Hours after Brennan's rebuke, Trump slapped back at intelligence leaders on Twitter, echoing the words of Pulitzer Prize-winning journalist Bob Woodward, who called the alleged Russia "kompromat" dossier "garbage." And later, he sent another tweet, this time slamming Brennan for suggesting that Trump did not fully understand Russia - and even seeming to hint that the CIA chief himself might have leaked the Russia dossier.

"Oh really, couldn't do much worse - just look at Syria (red line), Crimea, Ukraine and the build-up of Russian nukes. Not good! Was this the leaker of Fake News?" Incoming Vice President Mike Pence on Sunday dismissed notions that the Trump team and the Kremlin had made contact during the 2016 race.

"This is all a distraction," he said on NBC's "Meet the Press." "It's all part of a narrative to delegitimize the election and to question the legitimacy of his presidency." .

The unsubstantiated dossier about Trump, Russia and possible compromising material - compiled by a former British MI6 intelligence agent doing opposition research for Trump's campaign opponents - also said Moscow had incriminating video of the president-elect.
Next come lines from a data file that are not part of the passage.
(** An index or slice bound [i] of a sequence of length [len], as Python
    normalises it for a slice: a negative bound counts from the end, and
    the result is clamped to [0 .. len]. *)
Definition slice_bound (len i : Z) : Z :=
  if i <? 0 then Z.max 0 (i + len) else Z.min i len.

(** [l[start:stop]]. *)
Definition slice {A : Type} (l : list A) (start stop : Z) : list A :=
  let len := Z.of_nat (List.length l) in
  let lo := slice_bound len start in
  let hi := slice_bound len stop in
  firstn (Z.to_nat (hi - lo)) (skipn (Z.to_nat lo) l).

(** [l[i]]: a negative index counts from the end, an index out of range
    raises [IndexError]. *)
Definition getitem {A : Type} (l : list A) (i : Z) : res A :=
  let len := Z.of_nat (List.length l) in
  let j := if i <? 0 then i + len else i in
  if (j <? 0) || (len <=? j) then Raise IndexError
  else match nth_error l (Z.to_nat j) with
       | Some a => Ret a
       | None => Raise IndexError
       end.

(** [l.index(x)] on a list of [str]: the first position of [x], or
    [ValueError] when [x] is not in the list. *)
Fixpoint index (l : list string) (x : string) : res Z :=
  match l with
  | [] => Raise ValueError
  | y :: r =>
      if String.eqb y x then Ret 0
      else match index r x with
           | Ret i => Ret (i + 1)
           | Raise e => Raise e
           end
  end.

(** Truth value of a parameter that is [None] or a [str]. *)
Definition truthy (v : option string) : bool :=
  match v with
  | Some s => negb (String.eqb s EmptyString)
  | None => false
  end.

(** [f"{v}"] for a parameter that is [None] or a [str]. *)
Definition fmt (v : option string) : string :=
  match v with
  | Some s => s
  | None => "None"
  end.

End Py.

(** ** [seisflows3/workflow/base.py] *)

(** What the executor itself does, in the order it does it. *)
Inductive event : Type :=
| Call (name : string)           (* func() on a flow function *)
| LogInfo (message : string)     (* self.logger.info(...) *)
| LogWarning (message : string)  (* self.logger.warning(...) *)
| Save.                          (* save(), through Base.checkpoint *)

(** The names of the flow functions called, in call order. *)
Fixpoint calls_of (tr : list event) : list string :=
  match tr with
  | [] => []
  | Call n :: r => n :: calls_of r
  | _ :: r => calls_of r
  end.

(** The number of checkpoints written. *)
Fixpoint saves_of (tr : list event) : nat :=
  match tr with
  | [] => O
  | Save :: r => S (saves_of r)
  | _ :: r => saves_of r
  end.

(** Whether every call of a flow function is followed by a checkpoint
    before the next call (or the end of the trace). *)
Fixpoint checkpointed_after_each_call (tr : list event) : bool :=
  match tr with
  | [] => true
  | Call _ :: r =>
      (fix saved_first (l : list event) : bool :=
         match l with
         | Save :: _ => true
         | Call _ :: _ => false
         | _ :: l' => saved_first l'
         | [] => false
         end) r && checkpointed_after_each_call r
  | _ :: r => checkpointed_after_each_call r
  end.

(** The entries of the parameter registry [PAR] the executor reads. *)
Record Params : Type := mkParams {
  RESUME_FROM : option string;
  STOP_AFTER : option string
}.

Module Base.

Section Executor.

(** Everything the flow functions and [save()] act on: the working
    directory with the checkpoint on disk, the solver scratch, ... *)
Variable World : Type.

(** A computation of the executor: from a world, a result or an
    exception, the world left behind and the events emitted. *)
Definition M (A : Type) : Type := World -> res A * World * list event.

Definition ret {A : Type} (a : A) : M A := fun w => (Ret a, w, []).

Definition raise {A : Type} (e : exn) : M A := fun w => (Raise e, w, []).

Definition bind {A B : Type} (m : M A) (k : A -> M B) : M B :=
  fun w =>
    match m w with
    | (Ret a, w1, tr1) =>
        match k a w1 with
        | (r, w2, tr2) => (r, w2, (tr1 ++ tr2)%list)
        end
    | (Raise e, w1, tr1) => (Raise e, w1, tr1)
    end.

Definition emit (ev : event) : M unit := fun w => (Ret tt, w, [ev]).

Definition lift {A : Type} (r : res A) : M A := fun w => (r, w, []).

(** [try: body except ValueError: handler]. *)
Definition try_except_ValueError {A : Type} (body handler : M A) : M A :=
  fun w =>
    match body w with
    | (Raise ValueError, w1, tr1) =>
        match handler w1 with
        | (r, w2, tr2) => (r, w2, (tr1 ++ tr2)%list)
        end
    | other => other
    end.

(** A flow function: a bound method with its [__name__]; calling it
    returns [None] or raises, and leaves a world behind either way. *)
Record step : Type := mkStep {
  name : string;
  action : World -> res unit * World
}.

(** The objects whose [__name__] is looked up. *)
Inductive pyobj : Type :=
| PyFunction (f : step)
| PyStr (s : string).

(** [o.__name__]: a function has a name, an instance of [str] has no such
    attribute. *)
Definition getattr_name (o : pyobj) : res string :=
  match o with
  | PyFunction f => Ret (name f)
  | PyStr _ => Raise AttributeError
  end.

(** [[_.__name__ for _ in xs]]. *)
Fixpoint names_of (xs : list pyobj) : res (list string) :=
  match xs with
  | [] => Ret []
  | o :: r =>
      match getattr_name o with
      | Raise e => Raise e
      | Ret n =>
          match names_of r with
          | Raise e => Raise e
          | Ret ns => Ret (n :: ns)
          end
      end
  end.

Definition logger_info (message : string) : M unit := emit (LogInfo message).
The fact that intelligence agencies had offered Trump a synopsis of the dossier - which was later published in full online by BuzzFeed - lent the allegations credence.

But Brennan said the intelligence community was only "making sure that the president-elect was aware that it was circulating." "I think there are some very salacious allegations in there - again, unsubstantiated," he said, adding it was "a responsibility in the minds of the intelligence directors" to inform Trump as well as the Obama White House of the report.

Brennan bristled at Trump's likening of the US intelligence community to Nazi Germany, calling it "outrageous." "I do take great umbrage at that," the outgoing spy chief said.